* **ASSIGNMENT**: In the records below, find the line with "[intros _; lia|discriminate]." and the line with "-- do 3 (split; [reflexivity|]). split; [lia|]. split; [intros". Print both exactly, along with every line between them, and no other line.

* **RECORDS FOR THIS EXERCISE**:

══════════

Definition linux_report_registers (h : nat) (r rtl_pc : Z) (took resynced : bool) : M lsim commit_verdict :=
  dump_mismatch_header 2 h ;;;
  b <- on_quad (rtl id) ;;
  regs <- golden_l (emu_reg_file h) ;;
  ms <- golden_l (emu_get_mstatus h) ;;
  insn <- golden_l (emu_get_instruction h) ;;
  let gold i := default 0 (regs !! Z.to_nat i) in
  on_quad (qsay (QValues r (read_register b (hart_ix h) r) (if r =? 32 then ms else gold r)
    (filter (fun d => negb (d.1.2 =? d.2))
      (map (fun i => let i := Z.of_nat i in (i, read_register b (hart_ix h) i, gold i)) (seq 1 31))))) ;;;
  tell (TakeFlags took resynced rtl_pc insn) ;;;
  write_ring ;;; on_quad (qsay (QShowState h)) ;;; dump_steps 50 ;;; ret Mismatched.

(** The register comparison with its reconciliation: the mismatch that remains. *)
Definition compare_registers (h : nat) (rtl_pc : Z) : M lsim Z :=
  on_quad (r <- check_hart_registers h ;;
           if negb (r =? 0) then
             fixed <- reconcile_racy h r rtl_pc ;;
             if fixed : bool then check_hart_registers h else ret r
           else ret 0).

══════════

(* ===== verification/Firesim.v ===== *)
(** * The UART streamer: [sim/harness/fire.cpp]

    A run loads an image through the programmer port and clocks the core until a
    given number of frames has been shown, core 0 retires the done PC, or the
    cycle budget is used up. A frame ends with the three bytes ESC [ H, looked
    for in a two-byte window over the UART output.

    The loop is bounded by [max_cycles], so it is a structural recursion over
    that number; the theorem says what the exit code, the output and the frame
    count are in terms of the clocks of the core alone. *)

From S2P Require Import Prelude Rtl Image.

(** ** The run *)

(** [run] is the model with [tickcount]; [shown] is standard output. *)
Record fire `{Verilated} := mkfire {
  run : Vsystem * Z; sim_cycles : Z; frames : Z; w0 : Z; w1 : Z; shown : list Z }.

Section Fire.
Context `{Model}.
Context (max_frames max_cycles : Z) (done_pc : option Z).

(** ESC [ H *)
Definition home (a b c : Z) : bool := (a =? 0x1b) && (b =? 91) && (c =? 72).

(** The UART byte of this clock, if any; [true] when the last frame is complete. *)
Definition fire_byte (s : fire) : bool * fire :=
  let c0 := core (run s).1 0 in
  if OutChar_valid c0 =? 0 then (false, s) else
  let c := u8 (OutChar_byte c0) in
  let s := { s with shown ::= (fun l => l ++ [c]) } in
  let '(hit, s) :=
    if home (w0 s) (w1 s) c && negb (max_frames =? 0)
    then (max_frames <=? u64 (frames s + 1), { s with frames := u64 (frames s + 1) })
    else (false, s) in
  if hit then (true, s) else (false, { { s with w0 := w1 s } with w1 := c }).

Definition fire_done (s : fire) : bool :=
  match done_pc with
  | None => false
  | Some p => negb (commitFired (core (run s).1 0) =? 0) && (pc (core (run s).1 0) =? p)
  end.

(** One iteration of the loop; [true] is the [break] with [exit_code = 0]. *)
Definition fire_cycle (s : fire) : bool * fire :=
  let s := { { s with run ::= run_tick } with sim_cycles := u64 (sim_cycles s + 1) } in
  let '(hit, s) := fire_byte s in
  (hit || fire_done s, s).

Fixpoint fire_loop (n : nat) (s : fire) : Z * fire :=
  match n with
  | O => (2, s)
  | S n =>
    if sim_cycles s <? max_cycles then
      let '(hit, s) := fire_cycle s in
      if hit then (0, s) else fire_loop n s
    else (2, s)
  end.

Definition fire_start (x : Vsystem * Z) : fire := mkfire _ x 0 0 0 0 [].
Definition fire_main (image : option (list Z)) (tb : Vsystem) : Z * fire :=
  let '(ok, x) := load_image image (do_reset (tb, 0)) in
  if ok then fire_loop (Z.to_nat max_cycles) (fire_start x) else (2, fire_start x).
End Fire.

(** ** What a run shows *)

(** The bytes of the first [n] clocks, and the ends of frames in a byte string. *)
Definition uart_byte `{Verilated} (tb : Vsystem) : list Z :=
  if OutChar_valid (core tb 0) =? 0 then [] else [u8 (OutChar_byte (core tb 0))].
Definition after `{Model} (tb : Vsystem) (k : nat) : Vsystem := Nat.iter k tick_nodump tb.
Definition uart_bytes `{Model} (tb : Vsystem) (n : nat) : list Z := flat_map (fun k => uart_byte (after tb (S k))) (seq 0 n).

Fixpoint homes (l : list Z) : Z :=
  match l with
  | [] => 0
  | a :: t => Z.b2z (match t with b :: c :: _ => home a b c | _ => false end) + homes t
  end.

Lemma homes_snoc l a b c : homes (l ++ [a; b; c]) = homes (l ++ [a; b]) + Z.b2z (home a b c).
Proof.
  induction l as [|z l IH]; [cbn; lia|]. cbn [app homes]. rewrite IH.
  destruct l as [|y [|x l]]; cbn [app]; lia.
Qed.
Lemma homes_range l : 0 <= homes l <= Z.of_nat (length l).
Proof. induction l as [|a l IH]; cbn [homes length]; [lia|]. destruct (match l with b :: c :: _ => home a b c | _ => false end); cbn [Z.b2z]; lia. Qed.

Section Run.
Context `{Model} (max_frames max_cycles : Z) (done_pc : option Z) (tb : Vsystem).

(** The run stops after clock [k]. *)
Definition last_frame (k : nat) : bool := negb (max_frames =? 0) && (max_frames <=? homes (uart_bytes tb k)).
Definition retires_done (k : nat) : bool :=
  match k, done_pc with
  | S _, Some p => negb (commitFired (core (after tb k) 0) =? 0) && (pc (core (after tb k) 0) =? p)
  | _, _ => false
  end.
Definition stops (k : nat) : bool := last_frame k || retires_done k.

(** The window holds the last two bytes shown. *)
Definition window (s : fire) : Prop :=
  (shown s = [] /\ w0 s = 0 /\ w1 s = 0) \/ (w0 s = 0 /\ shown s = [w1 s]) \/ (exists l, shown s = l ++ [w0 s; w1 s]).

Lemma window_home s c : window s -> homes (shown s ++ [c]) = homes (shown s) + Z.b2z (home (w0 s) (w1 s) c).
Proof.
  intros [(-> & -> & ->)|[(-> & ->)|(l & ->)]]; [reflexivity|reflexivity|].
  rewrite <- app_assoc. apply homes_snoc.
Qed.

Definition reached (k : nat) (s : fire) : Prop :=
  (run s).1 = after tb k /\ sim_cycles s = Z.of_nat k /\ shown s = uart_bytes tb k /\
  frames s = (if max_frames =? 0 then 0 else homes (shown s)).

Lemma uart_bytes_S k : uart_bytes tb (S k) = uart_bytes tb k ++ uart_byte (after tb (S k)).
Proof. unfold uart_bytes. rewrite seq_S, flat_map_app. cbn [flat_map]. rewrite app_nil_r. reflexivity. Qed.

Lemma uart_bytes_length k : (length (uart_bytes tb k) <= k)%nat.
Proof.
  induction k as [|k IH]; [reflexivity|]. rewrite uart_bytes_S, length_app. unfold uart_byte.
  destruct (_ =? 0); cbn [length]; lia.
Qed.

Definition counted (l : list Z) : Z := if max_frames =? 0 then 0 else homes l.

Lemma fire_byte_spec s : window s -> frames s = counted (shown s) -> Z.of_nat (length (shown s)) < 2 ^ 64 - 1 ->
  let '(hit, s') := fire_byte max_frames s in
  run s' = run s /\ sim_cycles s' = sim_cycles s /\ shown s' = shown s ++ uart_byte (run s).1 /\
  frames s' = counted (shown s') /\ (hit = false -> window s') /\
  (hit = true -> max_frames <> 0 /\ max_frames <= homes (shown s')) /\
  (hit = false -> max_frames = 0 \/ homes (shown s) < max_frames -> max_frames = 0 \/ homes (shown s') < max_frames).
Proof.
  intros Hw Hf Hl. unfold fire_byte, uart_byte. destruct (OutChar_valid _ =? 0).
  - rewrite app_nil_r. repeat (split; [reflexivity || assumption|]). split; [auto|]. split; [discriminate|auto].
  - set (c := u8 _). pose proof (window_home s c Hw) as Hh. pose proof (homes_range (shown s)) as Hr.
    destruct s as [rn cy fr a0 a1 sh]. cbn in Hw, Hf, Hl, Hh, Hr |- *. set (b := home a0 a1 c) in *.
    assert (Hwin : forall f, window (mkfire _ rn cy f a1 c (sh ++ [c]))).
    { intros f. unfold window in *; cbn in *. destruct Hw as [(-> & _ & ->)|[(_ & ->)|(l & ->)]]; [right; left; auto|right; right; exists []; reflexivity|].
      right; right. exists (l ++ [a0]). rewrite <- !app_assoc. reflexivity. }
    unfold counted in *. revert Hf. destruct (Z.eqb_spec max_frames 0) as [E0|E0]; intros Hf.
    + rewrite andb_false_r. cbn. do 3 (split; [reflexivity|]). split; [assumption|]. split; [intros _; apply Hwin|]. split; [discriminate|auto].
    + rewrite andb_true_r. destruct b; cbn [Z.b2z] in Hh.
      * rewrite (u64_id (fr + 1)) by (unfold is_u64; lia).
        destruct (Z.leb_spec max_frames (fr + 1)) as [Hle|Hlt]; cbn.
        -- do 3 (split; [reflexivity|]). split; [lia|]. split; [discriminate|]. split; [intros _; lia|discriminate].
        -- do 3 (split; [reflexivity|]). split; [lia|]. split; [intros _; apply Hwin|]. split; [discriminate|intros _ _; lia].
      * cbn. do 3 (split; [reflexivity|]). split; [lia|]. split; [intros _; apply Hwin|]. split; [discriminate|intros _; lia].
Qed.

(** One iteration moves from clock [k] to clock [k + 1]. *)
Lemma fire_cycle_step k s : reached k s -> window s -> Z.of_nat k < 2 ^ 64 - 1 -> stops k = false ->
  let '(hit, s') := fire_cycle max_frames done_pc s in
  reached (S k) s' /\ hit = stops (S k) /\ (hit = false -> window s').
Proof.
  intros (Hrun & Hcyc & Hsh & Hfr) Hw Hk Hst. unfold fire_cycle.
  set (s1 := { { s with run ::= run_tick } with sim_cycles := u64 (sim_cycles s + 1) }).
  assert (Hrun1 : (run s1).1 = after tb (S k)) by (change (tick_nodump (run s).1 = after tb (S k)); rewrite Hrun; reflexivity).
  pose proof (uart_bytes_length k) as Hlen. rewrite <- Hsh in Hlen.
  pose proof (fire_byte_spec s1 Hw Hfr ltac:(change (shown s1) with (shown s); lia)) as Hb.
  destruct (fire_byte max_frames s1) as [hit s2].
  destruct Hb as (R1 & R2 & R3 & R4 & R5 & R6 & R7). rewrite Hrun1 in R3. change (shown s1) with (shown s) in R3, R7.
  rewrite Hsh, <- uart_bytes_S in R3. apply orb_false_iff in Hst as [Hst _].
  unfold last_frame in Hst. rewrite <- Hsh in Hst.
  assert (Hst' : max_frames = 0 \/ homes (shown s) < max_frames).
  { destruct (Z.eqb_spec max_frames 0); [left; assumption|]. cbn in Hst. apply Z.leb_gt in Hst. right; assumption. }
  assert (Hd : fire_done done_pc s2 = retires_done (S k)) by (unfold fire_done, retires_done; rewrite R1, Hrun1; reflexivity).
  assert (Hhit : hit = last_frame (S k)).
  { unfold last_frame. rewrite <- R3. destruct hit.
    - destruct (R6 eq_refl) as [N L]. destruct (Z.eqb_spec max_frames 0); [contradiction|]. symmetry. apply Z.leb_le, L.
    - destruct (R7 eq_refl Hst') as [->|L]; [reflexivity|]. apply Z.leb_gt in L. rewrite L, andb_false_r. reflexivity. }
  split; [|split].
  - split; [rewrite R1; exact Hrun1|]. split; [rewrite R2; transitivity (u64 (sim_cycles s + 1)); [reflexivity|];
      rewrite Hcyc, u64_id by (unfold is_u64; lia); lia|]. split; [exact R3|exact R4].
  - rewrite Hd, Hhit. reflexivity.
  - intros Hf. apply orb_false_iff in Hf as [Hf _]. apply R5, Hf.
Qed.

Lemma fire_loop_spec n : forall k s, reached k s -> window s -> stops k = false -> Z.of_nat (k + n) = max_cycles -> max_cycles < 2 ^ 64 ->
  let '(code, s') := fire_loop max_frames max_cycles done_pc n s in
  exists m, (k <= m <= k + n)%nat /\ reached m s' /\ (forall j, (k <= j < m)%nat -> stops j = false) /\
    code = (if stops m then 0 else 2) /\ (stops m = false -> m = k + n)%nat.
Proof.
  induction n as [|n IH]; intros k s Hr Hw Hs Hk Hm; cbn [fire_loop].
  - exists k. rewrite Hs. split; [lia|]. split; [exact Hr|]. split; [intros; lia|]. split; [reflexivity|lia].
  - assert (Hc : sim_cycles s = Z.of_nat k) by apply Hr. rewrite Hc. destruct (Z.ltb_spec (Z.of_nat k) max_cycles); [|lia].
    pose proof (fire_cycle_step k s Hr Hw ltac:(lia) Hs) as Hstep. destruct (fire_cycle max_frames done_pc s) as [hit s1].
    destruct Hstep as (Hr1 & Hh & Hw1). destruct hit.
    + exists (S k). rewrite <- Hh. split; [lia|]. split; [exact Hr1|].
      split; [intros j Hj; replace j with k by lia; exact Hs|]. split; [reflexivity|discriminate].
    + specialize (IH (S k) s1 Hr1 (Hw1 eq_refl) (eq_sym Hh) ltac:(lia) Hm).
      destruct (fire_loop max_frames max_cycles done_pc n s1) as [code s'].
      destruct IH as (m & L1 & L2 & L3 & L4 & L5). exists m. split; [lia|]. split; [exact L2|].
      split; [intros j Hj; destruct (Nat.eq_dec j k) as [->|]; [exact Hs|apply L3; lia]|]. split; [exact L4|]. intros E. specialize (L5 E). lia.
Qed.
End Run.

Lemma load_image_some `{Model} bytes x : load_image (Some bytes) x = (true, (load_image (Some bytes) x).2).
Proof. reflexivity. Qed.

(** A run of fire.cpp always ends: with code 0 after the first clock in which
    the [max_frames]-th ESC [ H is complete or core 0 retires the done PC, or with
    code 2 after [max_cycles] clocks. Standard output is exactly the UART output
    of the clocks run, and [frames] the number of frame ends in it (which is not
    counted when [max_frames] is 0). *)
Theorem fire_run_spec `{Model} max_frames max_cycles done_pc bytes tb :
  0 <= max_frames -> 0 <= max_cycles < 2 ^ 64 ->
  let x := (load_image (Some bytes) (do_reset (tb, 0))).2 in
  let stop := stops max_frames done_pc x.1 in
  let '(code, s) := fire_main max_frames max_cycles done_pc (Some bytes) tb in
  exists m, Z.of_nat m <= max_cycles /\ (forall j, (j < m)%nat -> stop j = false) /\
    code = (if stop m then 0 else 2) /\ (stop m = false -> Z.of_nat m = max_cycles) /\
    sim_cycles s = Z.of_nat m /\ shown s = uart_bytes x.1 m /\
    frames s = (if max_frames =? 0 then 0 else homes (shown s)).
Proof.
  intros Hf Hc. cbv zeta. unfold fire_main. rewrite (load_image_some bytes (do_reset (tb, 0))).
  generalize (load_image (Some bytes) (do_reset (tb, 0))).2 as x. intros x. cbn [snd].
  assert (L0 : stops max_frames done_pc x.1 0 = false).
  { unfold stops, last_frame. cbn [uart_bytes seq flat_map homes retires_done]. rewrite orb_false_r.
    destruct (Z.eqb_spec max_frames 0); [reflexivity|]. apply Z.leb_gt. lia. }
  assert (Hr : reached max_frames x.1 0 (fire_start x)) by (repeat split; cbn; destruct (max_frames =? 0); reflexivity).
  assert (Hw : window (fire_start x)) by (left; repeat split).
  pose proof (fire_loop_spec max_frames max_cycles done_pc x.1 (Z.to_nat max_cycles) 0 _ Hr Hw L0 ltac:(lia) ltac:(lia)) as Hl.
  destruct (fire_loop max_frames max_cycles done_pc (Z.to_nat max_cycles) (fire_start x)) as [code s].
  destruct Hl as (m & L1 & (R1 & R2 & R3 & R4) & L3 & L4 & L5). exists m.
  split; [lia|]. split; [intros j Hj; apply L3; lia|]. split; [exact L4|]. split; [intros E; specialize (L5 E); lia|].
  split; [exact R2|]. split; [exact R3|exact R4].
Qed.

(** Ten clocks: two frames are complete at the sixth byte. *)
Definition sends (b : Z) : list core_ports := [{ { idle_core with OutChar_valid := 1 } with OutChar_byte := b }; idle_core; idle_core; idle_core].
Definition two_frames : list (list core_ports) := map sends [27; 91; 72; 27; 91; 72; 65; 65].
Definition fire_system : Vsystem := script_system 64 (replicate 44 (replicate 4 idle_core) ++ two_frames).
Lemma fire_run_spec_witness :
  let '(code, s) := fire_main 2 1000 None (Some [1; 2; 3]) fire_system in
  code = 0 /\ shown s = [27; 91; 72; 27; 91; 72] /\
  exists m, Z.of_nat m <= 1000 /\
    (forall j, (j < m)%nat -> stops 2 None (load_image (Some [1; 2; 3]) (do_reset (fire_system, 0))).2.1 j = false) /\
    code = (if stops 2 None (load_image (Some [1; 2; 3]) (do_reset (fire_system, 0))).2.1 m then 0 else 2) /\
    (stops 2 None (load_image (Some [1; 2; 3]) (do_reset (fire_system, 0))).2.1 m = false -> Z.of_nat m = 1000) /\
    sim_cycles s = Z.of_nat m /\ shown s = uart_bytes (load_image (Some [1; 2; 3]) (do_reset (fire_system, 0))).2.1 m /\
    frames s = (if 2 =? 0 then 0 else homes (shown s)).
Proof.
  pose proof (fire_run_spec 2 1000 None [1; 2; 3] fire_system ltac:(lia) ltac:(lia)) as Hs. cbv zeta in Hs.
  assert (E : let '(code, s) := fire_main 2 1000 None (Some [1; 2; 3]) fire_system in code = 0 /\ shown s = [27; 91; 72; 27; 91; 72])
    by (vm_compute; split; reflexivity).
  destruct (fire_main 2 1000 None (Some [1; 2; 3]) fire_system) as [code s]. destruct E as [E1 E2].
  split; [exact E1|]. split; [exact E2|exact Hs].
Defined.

══════════

* **EXERCISE RESPONSE**:
        -- do 3 (split; [reflexivity|]). split; [lia|]. split; [discriminate|]. split; [intros _; lia|discriminate].
        -- do 3 (split; [reflexivity|]). split; [lia|]. split; [intros _; apply Hwin|]. split; [discriminate|intros _ _; lia].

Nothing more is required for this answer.